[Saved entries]

Lemma page_boxes_spec n : forall id s, exists s', page_boxes senders receivers n id s = Ok (tt, s') /\
  sk (my s') = sk (my s) /\ mbox_map s' = mbox_map s /\ free_mbox_list s' = free_mbox_list s ++ seqZ id (Z.of_nat n) /\
  (forall i, id <= i < id + Z.of_nat n -> mboxes s' !! i = Some (Mbox 0 CLOSED 0 0 [])).
Proof.
  induction n as [|n IH]; intros id s; cbn [page_boxes].
  - exists s. cbn. rewrite app_nil_r. split_and!; try done. lia.
  - set (s1 := set_mboxes (<[id := Mbox 0 CLOSED 0 0 []]> (mboxes s)) s).
    set (s2 := set_free (free_mbox_list s1 ++ [id]) (set_my (set_wqs (<[receivers id := []]> (<[senders id := []]> (wqs (my s1)))) (my s1)) s1)).
    assert (Hn : forall i, id + 1 <= i < id + 1 + Z.of_nat n \/ i = id <-> id <= i < id + Z.of_nat (S n)) by lia.
    destruct (IH (id + 1) s2) as (s' & E & F1 & F2 & F3 & F4). exists s'. split; [exact E|]. split_and!; [done|done| |].
    + rewrite F3. cbn [free_mbox_list s2 s1 set_free set_mboxes]. rewrite <- app_assoc. cbn [app].
      rewrite (seqZ_cons id) by lia. do 2 f_equal. f_equal; lia.
    + intros i [Hi| ->]%Hn; [by apply F4|]. clear -E. assert (H : forall m k t t', page_boxes senders receivers m k t = Ok (tt, t') -> id < k -> mboxes t' !! id = mboxes t !! id).
      { clear. induction m as [|m IH]; intros k t t'; cbn [page_boxes]; [by intros [= <-]|]. intros E Hk.
        apply IH in E; [|lia]. rewrite E. cbn [mboxes set_free set_my set_mboxes]. by rewrite lookup_insert_ne by lia. }
      rewrite (H _ _ _ _ E ltac:(lia)). apply lookup_insert_eq.
Qed.

Lemma p_page_pos : 0 < MBOX_P_PAGE.
Proof. reflexivity. Qed.

Lemma free_page_slot_lt l i : free_page_slot l = Some i -> (i < length l)%nat.
Proof.
  unfold free_page_slot. intros ([j c] & Ei & ->)%fmap_Some. apply list_find_Some in Ei as (Ei & _ & _). exact (lookup_lt_Some _ _ _ Ei).
Qed.

#[local] Opaque MBOX_P_PAGE.

Lemma grow_boxes_spec page_ok s : free_ok s ->
  exists go s', grow_boxes senders receivers page_ok s = Ok (go, s') /\ sk (my s') = sk (my s) /\ free_ok s' /\
    (go = true -> free_mbox_list s' <> []) /\
    (go = false <-> free_mbox_list s = [] /\ (free_page_slot (mbox_map s) = None \/ page_ok = false)).
Proof.
  intros F. unfold grow_boxes. rewrite bind_gets. destruct (free_mbox_list s) as [|b l] eqn:El.
  2:{ exists true, s. rewrite El. split_and!; try done. split; [done|by intros [? _]]. }
  rewrite bind_gets. destruct (free_page_slot (mbox_map s)) as [i|] eqn:Ei; [|exists false, s; split_and!; try done; split; [by split; [|left]|done]].
  destruct page_ok; [|exists false, s; split_and!; try done; split; [by split; [|right]|done]].
  set (s1 := set_mbox_map (<[i := true]> (mbox_map s)) s).
  destruct (page_boxes_spec (Z.to_nat MBOX_P_PAGE) (Z.of_nat i * MBOX_P_PAGE) s1) as (s' & E & F1 & F2 & F3 & F4).
  change (free_mbox_list s1) with (free_mbox_list s) in F3. rewrite El in F3. cbn [app] in F3.
  exists true, s'. split; [unfold mbind at 1, M_bind at 1, modify; cbn beta iota; fold s1; by mstep E|]. split; [done|].
  rewrite Z2Nat.id in F3, F4 by (pose proof p_page_pos; lia). pose proof p_page_pos as Hpos. split_and!.
  - intros k. rewrite F3. intros Hk%elem_of_seqZ. split; [nia|]. split; [|eexists; apply F4; exact Hk].
    replace (k / MBOX_P_PAGE) with (Z.of_nat i) by (apply (Z.div_unique _ _ _ (k - Z.of_nat i * MBOX_P_PAGE)); lia).
    rewrite Nat2Z.id, F2. cbn [mbox_map s1 set_mbox_map]. apply list_lookup_insert_eq. exact (free_page_slot_lt _ _ Ei).
  - intros _. rewrite F3, seqZ_cons by exact Hpos. discriminate.
  - split; [done|]. by intros (_ & [?|?]).
Qed.

Lemma take_box_spec max s : free_ok s -> free_mbox_list s <> [] ->
  exists b l x, free_mbox_list s = b :: l /\ mboxes s !! b = Some x /\
    take_box max s = Ok (Some b, set_mboxes (<[b := Mbox (inuse x) OPENED max (slots x) []]> (mboxes s)) (set_free l s)).
Proof.
  intros F Hne. unfold take_box. rewrite bind_gets. destruct (free_mbox_list s) as [|b l] eqn:El; [done|].
  destruct (F b) as (_ & _ & x & Hx); [rewrite El; left|]. exists b, l, x. split_and!; try done.
  unfold mbind at 1, M_bind at 1, modify. cbn beta iota.
  by mstep (upd_mbox_spec b (fun x => Mbox (inuse x) OPENED max (slots x) []) x (set_free l s) Hx).
Qed.
End opening.

#[local] Opaque MBOX_P_PAGE.

(** [new_mbox] always returns; it fails only when no box is free and no page
    can be added, and a box it hands out is found by [get_mbox] under its id
    exactly when the id is below [MAX_MBOX_NUM].  The last page of boxes reaches
    beyond that number, and a box from there can neither be used nor freed. *)
Theorem new_mbox_get senders receivers max page_ok s :
  free_ok s -> MboxLock ∉ locks (sk (my s)) ->
  exists r s', new_mbox senders receivers max page_ok s = Ok (r, s') /\
    (r = None <-> free_mbox_list s = [] /\ (free_page_slot (mbox_map s) = None \/ page_ok = false)) /\
    forall b, r = Some b -> get_mbox b s' = Ok (if b <? MAX_MBOX_NUM then Some b else None, s').
Proof.
  intros F Hl. unfold new_mbox. set (k1 := set_locks (MboxLock :: locks (sk (my s))) (sk (my s))). set (s1 := set_my (set_sk k1 (my s)) s).
  assert (E1 : mlift (lift (spinlock_acquire MboxLock)) s = Ok (tt, s1)) by (unfold mlift, lift; by rewrite acquire_spec). mstep E1.
  destruct (grow_boxes_spec senders receivers page_ok s1 F) as (go & s2 & E2 & K2 & F2 & Hgo & Hnone). mstep E2.
  assert (Hrel : forall t, sk (my t) = k1 -> exists t', mlift (lift (spinlock_release MboxLock)) t = Ok (tt, t') /\ mboxes t' = mboxes t /\ mbox_map t' = mbox_map t).
  { intros t Ht. unfold mlift, lift. rewrite (release_spec MboxLock (locks (sk (my s)))) by (rewrite ?Ht; done). by eexists. }
  destruct go.
  - destruct (take_box_spec max s2 F2 (Hgo eq_refl)) as (b & l & x & El & Hx & E3). mstep E3. set (s3 := set_mboxes _ _).
    destruct (Hrel s3) as (s4 & E4 & M4 & P4); [exact K2|]. mstep E4. exists (Some b), s4. split; [done|]. split.
    { split; [done|]. intros H. apply Hnone in H. done. }
    intros b' [= <-]. destruct (F2 b) as (Hb0 & Hbm & _); [rewrite El; left|]. unfold get_mbox. apply Z.leb_le in Hb0 as ->. cbn [andb].
    destruct (b <? MAX_MBOX_NUM); [|done]. rewrite P4. change (mbox_map s3) with (mbox_map s2). rewrite Hbm, M4.
    unfold s3. cbn [mboxes set_mboxes]. rewrite lookup_insert_eq. by rewrite decide_True by done.
  - rewrite (bind_step (mret None : M mst (option Z)) _ s2 None s2 eq_refl). destruct (Hrel s2) as (s4 & E4 & _); [exact K2|]. mstep E4.
    exists None, s4. split; [done|]. split; [|done]. split; [intros _; by apply Hnone|done].
Qed.

(** ** Sending and receiving without waiting *)

Section total.
Context (NCPU : Z) (C : sched_class) `{!SchedClass C} (senders receivers : Z -> Z).

(** The kernel outside [mbox_lock], box [b] being open and in order, the
    processes waiting in its queues ready to be woken. *)
Record mbox_ready (s : mst) (b : Z) (x : msg_mbox) : Prop := {
  mr_k : kinv NCPU (sk (my s));
  mr_w : winv (my s);
  mr_box : mboxes s !! b = Some x;
  mr_open : mstate x = OPENED;
  mr_inuse : 0 <= inuse x < 2 ^ 31 - 1;
  mr_snd : exists l, wqs (my s) !! senders b = Some l /\ all_wakeable NCPU (my s) l;
  mr_rcv : exists l, wqs (my s) !! receivers b = Some l /\ all_wakeable NCPU (my s) l }.

Lemma wakeup_first_total q flags l s : winv s -> sinv NCPU (sk s) -> wqs s !! q = Some l -> all_wakeable NCPU s l ->
  exists s', wakeup_first NCPU C q flags true s = Ok (tt, s') /\ locks (sk s') = locks (sk s).
Proof.
  intros W I Hq Ha. unfold wakeup_first.
  assert (E : wait_queue_first q s = Ok (head l, s)) by (unfold wait_queue_first; by mstep (rd_wq_spec q l s Hq)). mstep E.
  destruct l as [|w l]; cbn [head]; [by exists s|]. destruct (Ha w) as (x & Hx & Hwk); [left|].
  destruct (wakeup_wait_spec NCPU C s q _ w x flags W I Hq ltac:(left) Hx Hwk) as (k & E' & Wk & _). eexists. split; [exact E'|].
  by destruct (woken_frame _ _ _ Wk) as (_ & _ & ? & _).
Qed.

(** Inside [mbox_lock]: what the wake-up needs survives taking the lock. *)
Definition in_lock (s : mst) (bs : gmap Z msg_mbox) : mst :=
  set_mboxes bs (set_my (set_sk (set_locks [MboxLock] (sk (my s))) (my s)) s).

Lemma in_lock_wakeup s bs q flags l : kinv NCPU (sk (my s)) -> winv (my s) -> wqs (my s) !! q = Some l -> all_wakeable NCPU (my s) l ->
  exists s', mlift (wakeup_first NCPU C q flags true) (in_lock s bs) = Ok (tt, s') /\ locks (sk (my s')) = [MboxLock] /\ mboxes s' = bs.
Proof.
  intros K W Hq Ha. destruct (wakeup_first_total q flags l (my (in_lock s bs)) W (kinv_locked NCPU _ _ K) Hq Ha) as (k & E & L).
  unfold mlift. rewrite E. by eexists.
Qed.

Lemma enter_lock s b x : mbox_ready s b x ->
  mlift (lift (spinlock_acquire MboxLock)) s = Ok (tt, in_lock s (mboxes s)).
Proof. intros [(_ & Hl & _) _ _ _ _ _ _]. unfold mlift, lift. rewrite acquire_spec by (rewrite Hl; apply not_elem_of_nil). by rewrite Hl. Qed.

Lemma leave_box_total s b x ret : mboxes s !! b = Some x -> mstate x = OPENED -> locks (sk (my s)) = [MboxLock] ->
  exists s', leave_box senders receivers b ret s = Ok (ret, s') /\ mboxes s' = <[b := with_inuse (s32 (inuse x - 1)) x]> (mboxes s) /\ locks (sk (my s')) = [].
Proof.
  intros Hb Ho Hl. unfold leave_box. mstep (upd_mbox_spec b (fun x => with_inuse (s32 (inuse x - 1)) x) x s Hb). set (s1 := set_mboxes _ s).
  assert (Hb1 : mboxes s1 !! b = Some (with_inuse (s32 (inuse x - 1)) x)) by apply lookup_insert_eq. mstep (rd_mbox_spec b _ s1 Hb1).
  rewrite bool_decide_eq_false_2 by (cbn; tauto). rewrite (bind_step (mret tt : M mst unit) _ s1 tt s1 eq_refl).
  assert (E : mlift (lift (spinlock_release MboxLock)) s1 = Ok (tt, set_my (set_sk (set_locks [] (sk (my s))) (my s)) s1)).
  { unfold mlift, lift. rewrite (release_spec MboxLock [] (sk (my s1)) Hl) by apply not_elem_of_nil. done. }
  mstep E. eexists. split; [reflexivity|]. done.
Qed.

Lemma send_room s b x m timer w : mbox_ready s b x -> slots x < max_slots x ->
  exists s', send_enter NCPU C senders receivers b m timer w s = Ok (Some 0, s') /\
    mboxes s' = <[b := with_msgs (u32 (slots x + 1)) (msg_link x ++ [m]) x]> (mboxes s) /\ locks (sk (my s')) = [].
Proof.
  intros R Hr. unfold send_enter. mstep (enter_lock s b x R). destruct R as [K W Hb Ho Hi _ (l & Hq & Ha)].
  mstep (upd_mbox_spec b (fun x => with_inuse (s32 (inuse x + 1)) x) x (in_lock s (mboxes s)) Hb).
  rewrite (smod_small 32) by (unfold is_s; simpl in *; lia). set (x1 := with_inuse _ x).
  change (set_mboxes _ (in_lock s (mboxes s))) with (in_lock s (<[b := x1]> (mboxes s))). set (bs := <[b := x1]> (mboxes s)).
  assert (Hb1 : mboxes (in_lock s bs) !! b = Some x1) by apply lookup_insert_eq. unfold send_try. mstep (rd_mbox_spec b x1 _ Hb1).
  destruct (Z.leb_spec (max_slots x1) (slots x1)) as [?|Hlt]; [cbn in *; lia|].
  massert; [|rewrite bool_decide_eq_true_2 by done; cbn [andb]; by apply Z.ltb_lt].
  assert (Ea : exists s2, add_msg NCPU C receivers b m true (in_lock s bs) = Ok (tt, s2) /\ locks (sk (my s2)) = [MboxLock] /\
    mboxes s2 = <[b := with_msgs (u32 (slots x + 1)) (msg_link x ++ [m]) x1]> bs).
  { unfold add_msg. mstep (rd_mbox_spec b x1 _ Hb1). massert; [|by apply bool_decide_eq_true_2].
    rewrite (bind_step _ _ _ _ _ (upd_mbox_spec b _ x1 _ Hb1)). by apply (in_lock_wakeup s _ _ _ l). }
  destruct Ea as (s2 & E2 & L2 & M2). mstep E2.
  destruct (leave_box_total s2 b (with_msgs (u32 (slots x + 1)) (msg_link x ++ [m]) x1) 0) as (s3 & E3 & M3 & L3); [rewrite M2; apply lookup_insert_eq|done|done|].
  mstep E3. exists s3. split; [done|]. split; [|done]. rewrite M3, M2. unfold bs. rewrite !insert_insert_eq. f_equal.
  unfold x1, with_inuse, with_msgs. cbn [inuse mstate max_slots]. f_equal. rewrite (smod_small 32) by (unfold is_s; simpl in *; lia). lia.
Qed.

Lemma recv_first s b x m l mm n timer w : mbox_ready s b x -> 0 < slots x -> msg_link x = m :: l -> msgs s !! m = Some mm -> bytes mm <= n ->
  exists s', recv_enter NCPU C senders receivers b n timer w s = Ok (Some (0, Some m), s') /\
    mboxes s' = <[b := with_msgs (slots x - 1) l x]> (mboxes s) /\ locks (sk (my s')) = [].
Proof.
  intros R Hpos Hml Hm Hn. unfold recv_enter. mstep (enter_lock s b x R). destruct R as [K W Hb Ho Hi (sl & Hq & Ha) _].
  mstep (upd_mbox_spec b (fun x => with_inuse (s32 (inuse x + 1)) x) x (in_lock s (mboxes s)) Hb).
  rewrite (smod_small 32) by (unfold is_s; simpl in *; lia). set (x1 := with_inuse _ x).
  change (set_mboxes _ (in_lock s (mboxes s))) with (in_lock s (<[b := x1]> (mboxes s))). set (bs := <[b := x1]> (mboxes s)).
  assert (Hb1 : mboxes (in_lock s bs) !! b = Some x1) by apply lookup_insert_eq. unfold recv_try. mstep (rd_mbox_spec b x1 _ Hb1).
  change (slots x1) with (slots x). destruct (Z.eqb_spec (slots x) 0) as [?|_]; [lia|].
  assert (Hok : bool_decide (mstate x1 = OPENED) && (0 <? slots x) = true) by (rewrite bool_decide_eq_true_2 by done; by apply Z.ltb_lt).
  massert; [|done]. massert; [|change (msg_link x1) with (msg_link x); rewrite Hml; by rewrite bool_decide_eq_false_2].
  assert (Ep : exists s2, pick_msg NCPU C senders b n (in_lock s bs) = Ok ((0, Some m), s2) /\ locks (sk (my s2)) = [MboxLock] /\
    mboxes s2 = <[b := with_msgs (slots x - 1) l x1]> bs).
  { unfold pick_msg. mstep (rd_mbox_spec b x1 _ Hb1). massert; [|done]. change (msg_link x1) with (msg_link x). rewrite Hml.
    mstep (rd_msg_spec m mm (in_lock s bs) Hm). destruct (Z.ltb_spec n (bytes mm)); [lia|].
    rewrite (bind_step _ _ _ _ _ (upd_mbox_spec b _ x1 _ Hb1)).
    destruct (in_lock_wakeup s (<[b := with_msgs (slots x - 1) l x1]> bs) (senders b) WT_MBOX_SEND sl K W Hq Ha) as (s2 & E2 & L2 & M2).
    rewrite (bind_step _ _ _ _ _ E2). by exists s2. }
  destruct Ep as (s2 & E2 & L2 & M2). mstep E2. cbn [Z.eqb negb]. rewrite (bind_step (mret tt : M mst unit) _ s2 tt s2 eq_refl).
  destruct (leave_box_total s2 b (with_msgs (slots x - 1) l x1) 0) as (s3 & E3 & M3 & L3); [rewrite M2; apply lookup_insert_eq|done|done|].
  mstep E3. exists s3. split; [done|]. split; [|done]. rewrite M3, M2. unfold bs. rewrite !insert_insert_eq. f_equal.
  unfold x1, with_inuse, with_msgs. cbn [inuse mstate max_slots]. f_equal. rewrite (smod_small 32) by (unfold is_s; simpl in *; lia). lia.
Qed.
End total.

# [Task description]
Give only the lines from the one holding "destruct (page_boxes_spec (Z.to_nat" through the one holding "replace (k /", each restated exactly as it appears above.

# [Reply to the exercise]
  destruct (page_boxes_spec (Z.to_nat MBOX_P_PAGE) (Z.of_nat i * MBOX_P_PAGE) s1) as (s' & E & F1 & F2 & F3 & F4).
  change (free_mbox_list s1) with (free_mbox_list s) in F3. rewrite El in F3. cbn [app] in F3.
  exists true, s'. split; [unfold mbind at 1, M_bind at 1, modify; cbn beta iota; fold s1; by mstep E|]. split; [done|].
  rewrite Z2Nat.id in F3, F4 by (pose proof p_page_pos; lia). pose proof p_page_pos as Hpos. split_and!.
  - intros k. rewrite F3. intros Hk%elem_of_seqZ. split; [nia|]. split; [|eexists; apply F4; exact Hk].
    replace (k / MBOX_P_PAGE) with (Z.of_nat i) by (apply (Z.div_unique _ _ _ (k - Z.of_nat i * MBOX_P_PAGE)); lia).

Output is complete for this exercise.